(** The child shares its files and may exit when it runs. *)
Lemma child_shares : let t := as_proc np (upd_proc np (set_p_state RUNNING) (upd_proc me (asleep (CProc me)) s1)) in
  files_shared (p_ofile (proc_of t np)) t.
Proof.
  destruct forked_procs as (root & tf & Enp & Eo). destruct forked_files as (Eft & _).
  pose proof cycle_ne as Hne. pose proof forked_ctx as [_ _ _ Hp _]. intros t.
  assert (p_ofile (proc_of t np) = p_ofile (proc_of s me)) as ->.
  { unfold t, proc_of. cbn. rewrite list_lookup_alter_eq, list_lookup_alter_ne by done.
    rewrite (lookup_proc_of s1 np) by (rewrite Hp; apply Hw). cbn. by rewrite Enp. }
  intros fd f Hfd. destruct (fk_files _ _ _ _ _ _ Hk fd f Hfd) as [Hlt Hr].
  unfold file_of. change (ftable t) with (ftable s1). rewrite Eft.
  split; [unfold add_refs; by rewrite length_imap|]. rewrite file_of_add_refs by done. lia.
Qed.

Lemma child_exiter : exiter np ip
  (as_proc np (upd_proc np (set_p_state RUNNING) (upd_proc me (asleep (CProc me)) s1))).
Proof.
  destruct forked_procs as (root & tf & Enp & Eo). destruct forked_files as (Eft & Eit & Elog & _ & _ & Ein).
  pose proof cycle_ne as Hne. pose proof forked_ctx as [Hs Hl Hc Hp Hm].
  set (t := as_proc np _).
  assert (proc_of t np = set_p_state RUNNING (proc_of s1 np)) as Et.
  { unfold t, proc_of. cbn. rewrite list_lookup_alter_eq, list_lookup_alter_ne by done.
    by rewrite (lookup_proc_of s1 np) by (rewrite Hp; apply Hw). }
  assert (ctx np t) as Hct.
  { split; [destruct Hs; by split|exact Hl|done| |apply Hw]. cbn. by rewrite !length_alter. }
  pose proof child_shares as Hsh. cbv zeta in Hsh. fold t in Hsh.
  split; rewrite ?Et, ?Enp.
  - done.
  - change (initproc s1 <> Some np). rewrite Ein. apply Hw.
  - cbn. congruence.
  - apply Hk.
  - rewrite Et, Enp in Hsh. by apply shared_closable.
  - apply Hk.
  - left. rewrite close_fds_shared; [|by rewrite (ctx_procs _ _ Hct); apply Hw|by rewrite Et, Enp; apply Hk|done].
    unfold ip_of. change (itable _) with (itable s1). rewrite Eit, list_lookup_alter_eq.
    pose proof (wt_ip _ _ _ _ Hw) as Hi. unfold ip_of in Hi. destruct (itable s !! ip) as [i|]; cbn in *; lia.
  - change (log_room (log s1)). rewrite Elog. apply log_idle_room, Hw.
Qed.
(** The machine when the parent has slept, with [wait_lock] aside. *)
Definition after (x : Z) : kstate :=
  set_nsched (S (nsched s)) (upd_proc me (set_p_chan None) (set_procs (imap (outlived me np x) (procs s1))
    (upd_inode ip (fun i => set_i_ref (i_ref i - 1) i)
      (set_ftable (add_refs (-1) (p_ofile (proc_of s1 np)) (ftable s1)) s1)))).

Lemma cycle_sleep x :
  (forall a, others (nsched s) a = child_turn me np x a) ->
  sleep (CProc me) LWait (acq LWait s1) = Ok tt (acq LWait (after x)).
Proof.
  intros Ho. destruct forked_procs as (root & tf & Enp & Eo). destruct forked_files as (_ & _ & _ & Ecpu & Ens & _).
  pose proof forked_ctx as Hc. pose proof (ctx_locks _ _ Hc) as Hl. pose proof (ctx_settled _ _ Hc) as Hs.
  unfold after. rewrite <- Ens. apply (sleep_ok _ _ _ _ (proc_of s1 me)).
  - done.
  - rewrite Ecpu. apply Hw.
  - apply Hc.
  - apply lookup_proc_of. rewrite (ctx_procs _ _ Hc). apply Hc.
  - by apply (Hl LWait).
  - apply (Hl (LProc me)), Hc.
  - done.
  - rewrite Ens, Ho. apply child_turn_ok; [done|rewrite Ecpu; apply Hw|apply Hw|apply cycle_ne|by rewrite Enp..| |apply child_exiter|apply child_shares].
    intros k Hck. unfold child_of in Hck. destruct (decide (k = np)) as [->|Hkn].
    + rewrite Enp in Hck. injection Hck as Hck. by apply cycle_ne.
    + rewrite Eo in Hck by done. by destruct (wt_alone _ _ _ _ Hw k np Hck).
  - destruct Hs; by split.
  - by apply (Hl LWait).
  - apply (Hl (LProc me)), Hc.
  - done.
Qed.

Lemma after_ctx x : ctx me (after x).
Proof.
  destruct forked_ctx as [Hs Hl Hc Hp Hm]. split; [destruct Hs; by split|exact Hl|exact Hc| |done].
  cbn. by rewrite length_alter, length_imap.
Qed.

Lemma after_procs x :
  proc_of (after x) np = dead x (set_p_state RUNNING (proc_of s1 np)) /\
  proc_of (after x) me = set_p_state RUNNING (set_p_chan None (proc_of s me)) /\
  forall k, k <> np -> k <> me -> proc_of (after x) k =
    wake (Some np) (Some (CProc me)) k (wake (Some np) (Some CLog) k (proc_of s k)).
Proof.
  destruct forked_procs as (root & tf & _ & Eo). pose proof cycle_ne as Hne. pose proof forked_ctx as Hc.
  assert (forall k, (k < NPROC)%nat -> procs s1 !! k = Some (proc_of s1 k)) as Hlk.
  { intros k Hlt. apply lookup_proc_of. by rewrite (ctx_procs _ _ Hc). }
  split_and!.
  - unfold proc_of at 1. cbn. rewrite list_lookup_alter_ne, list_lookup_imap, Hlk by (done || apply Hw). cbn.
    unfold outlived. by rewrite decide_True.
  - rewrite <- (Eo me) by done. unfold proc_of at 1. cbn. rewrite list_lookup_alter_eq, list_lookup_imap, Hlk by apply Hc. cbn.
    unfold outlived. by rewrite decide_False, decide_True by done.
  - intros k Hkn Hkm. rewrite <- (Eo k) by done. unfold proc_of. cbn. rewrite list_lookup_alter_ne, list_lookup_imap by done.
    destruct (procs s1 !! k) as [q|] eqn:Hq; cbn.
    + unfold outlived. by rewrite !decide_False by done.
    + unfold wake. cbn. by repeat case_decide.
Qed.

• What is needed
When a line in the material above includes "assert", report that line by copying it.

• Output of the exercise
  assert (p_ofile (proc_of t np) = p_ofile (proc_of s me)) as ->.
  assert (proc_of t np = set_p_state RUNNING (proc_of s1 np)) as Et.
  assert (ctx np t) as Hct.
  assert (forall k, (k < NPROC)%nat -> procs s1 !! k = Some (proc_of s1 k)) as Hlk.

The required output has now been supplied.